The MGMA will convene its 2011 National Conference beginning Oct. 23rd through Oct 26th.  This conference will be one of the most important in MGMA’s history with the introduction of the new MGMA CEO, Susan Turney, MD, who will replace William Jesse, MD, who retired this past year.  Jesse has continued as temporary CEO, while a national search went on for the new CEO of MGMA.

In addition, the MGMA and the ACMPE Boards have been engaged in a joint visioning process for almost two years to determine how we can meet members’ needs in a transforming healthcare environment. We have a unique history, a unique and historic opportunity to lead our members into the future of managing physician-led care and helping members navigate a variety of complex delivery system models. The joint boards have concluded that we can achieve that goal more effectively as one cohesive entity.  After careful evaluation and input from volunteer leaders, the MGMA and ACMPE Boards are unanimous in proposing to the members that MGMA and ACMPE unite to form a new association. While every member of our Boards supports this initiative, all MGMA members and ACMPE Fellows will be asked to approve the strategy to integrate MGMA and AMCPE into a new, unified organization with a vote on October 25th.

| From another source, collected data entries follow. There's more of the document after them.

(* ===================================================================== *)
(** * 27. The table scraper (yap.py) *)
(* ===================================================================== *)

Lemma pattern_records_keys `{Runtime} (all_text url : string) :
  Forall (λ r, r.*1 = pattern_keys
               ∧ dict_get "Source_URL" r = Some (PStr url)
               ∧ all_strings r)
         (pattern_records all_text url)
  ∧ (length (pattern_records all_text url) ≤ 36)%nat.
Proof.
  unfold pattern_records.
  match goal with
  | |- context [flat_map ?g ?l] =>
      edestruct (flat_map_bound
                   (λ r : pydict, r.*1 = pattern_keys
                      ∧ dict_get "Source_URL" r = Some (PStr url)
                      ∧ all_strings r) g 3 l) as [HP Hn]
  end; [|split; [exact HP|exact Hn]].
  intros [pattern category]. split.
  - apply Forall_map, Forall_forall. intros m _. split_and!; try done.
    repeat constructor; by eexists.
  - rewrite length_map, length_take. lia.
Qed.

Lemma Forall_sublist {A} (P : A → Prop) (l k : list A) :
  l `sublist_of` k → Forall P k → Forall P l.
Proof.
  induction 1 as [|x l k _ IH|x l k _ IH]; intros Hk; [done| |].
  - apply Forall_cons in Hk as [Hx Hk]. constructor; auto.
  - apply Forall_cons in Hk as [_ Hk]. auto.
Qed.

Lemma extract_general_data_keys `{Runtime} (soup : Page) (url : string)
  (search_query : option string) :
  Forall (λ r, r.*1 = pattern_keys
               ∧ dict_get "Source_URL" r = Some (PStr url)
               ∧ all_strings r)
         (Yap.extract_general_data soup url search_query)
  ∧ (length (Yap.extract_general_data soup url search_query) ≤ 36)%nat.
Proof.
  destruct (pattern_records_keys (get_text soup) url) as [HP Hn].
  unfold Yap.extract_general_data.
  destruct search_query as [q|]; [|done].
  destruct (_ && _); [|done].
  pose proof (List_filter_sublist
                (λ item, existsb (λ term, contains (lower (py_str (PDict item))) term)
                                 (split (lower q)))
                (pattern_records (get_text soup) url)) as Hsub.
  split.
  - by eapply Forall_sublist.
  - etrans; [by apply sublist_length|done].
Qed.

Lemma yap_fetch_within `{Runtime}
  (driver_page_source : nat → string → result string) (self : Scraper)
  (w : Website) :
  within (if String.eqb (w_scrape_method w) "selenium" && use_selenium self
          then Yap.scrape_with_selenium driver_page_source self (w_url w)
          else Yap.scrape_with_requests (w_url w)) 2.
Proof.
  assert (within (Yap.scrape_with_requests (w_url w)) 1) as Hrequests.
  { unfold Yap.scrape_with_requests.
    apply (within_try _ _ 1 0); [|intros; apply within_ret].
    apply (within_bind _ _ 1 0); [apply within_send|].
    intros response. destruct (_ =? 200); apply within_ret. }
  destruct (_ && _); [|apply (within_mono _ 1); [done|lia]].
  unfold Yap.scrape_with_selenium.
  destruct (negb (driver self)); [apply (within_mono _ 1); [done|lia]|].
  apply (within_try _ _ 1 1); [|done].
  apply (within_bind _ _ 1 0); [|intros; apply within_ret].
  intros t. simpl. lia.
Qed.

Lemma yap_scrape_website_eq `{Runtime}
  (driver_page_source : nat → string → result string) (self : Scraper)
  (w : Website) (search_query : option string) (t : nat) :
  Yap.scrape_website driver_page_source self w search_query t
  = if answers t (w_url w)
    then
      let fetch :=
        if String.eqb (w_scrape_method w) "selenium" && use_selenium self
        then Yap.scrape_with_selenium driver_page_source self (w_url w)
        else Yap.scrape_with_requests (w_url w) in
      match fetch (S t) with
      | (t', Ok (Some html)) =>
          if is_empty html then (t', Ok ([], []))
          else
            (t', Ok (Yap.extract_general_data (BeautifulSoup html) (w_url w)
                       search_query,
                     Yap.extract_all_tables (BeautifulSoup html) (w_url w)
                       search_query))
      | (t', _) => (t', Ok ([], []))
      end
    else (S t, Ok ([], [])).
Proof.
  unfold Yap.scrape_website, io_try. unfold io_bind at 1.
  rewrite test_website_accessibility_eq.
  destruct (answers t (w_url w)); [|done]. cbn [negb]. cbv zeta.
  unfold io_bind.
  destruct ((if String.eqb (w_scrape_method w) "selenium" && use_selenium self
             then Yap.scrape_with_selenium driver_page_source self (w_url w)
             else Yap.scrape_with_requests (w_url w)) (S t))
    as [t' [[html|]|e]]; try done.
  by destruct (is_empty html).
Qed.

Since both of their inceptions, MGMA and ACMPE have legally been two separate organizations with two separate staffs.  In reality, MGMA and AMCPE share much of the same association staff and operate in the same headquarters building. Although both organizations are financially sound, becoming one organization will make the new association more efficient. Efficiencies will be realized by having:

  • Staff time saved from supporting two organizations and their respective Boards,
  • One financial audit,
  • One unified strategic plan,
  • One Board of Directors.

We are also developing some additional innovative membership options to reflect our new stakeholders, such as those working in large hospital systems or integrated delivery systems. Under this new structure members would see:

  • One professional membership with one single dues payment;
  • Increased member value, by eliminating duplicate costs of two organizations;
  • Stronger membership growth  allowing us a greater voice in advocacy efforts;
  • Greater membership engagement to provide more opportunities for leadership roles;
  • Increased awareness , value participation in the certification program;
  • Expanded recognition, prestige and desirability of the credentials, leveraging brand recognition, thereby increasing the visibility of our credentials throughout the healthcare industry.

Having been a part of the two year process of learning and re-inventing ourselves, I will have to say these last two years on the board have been some of the most challenging I have ever been involved with belonging to an organization. I am looking forward to my third year on the combined Board if the members approve the recommendation to form this new association. Organizations and leaders who are forward-thinking and embrace change will be the most successful in this evolving environment. 

 

Bill Appling, MBA, FACMPE, is president of Watkins Uiberall Health Care Consulting. He has faculty appointments at the University of Memphis in the Fogelman College of Economics and Business, where he teaches in the Masters of Health Care Administration program.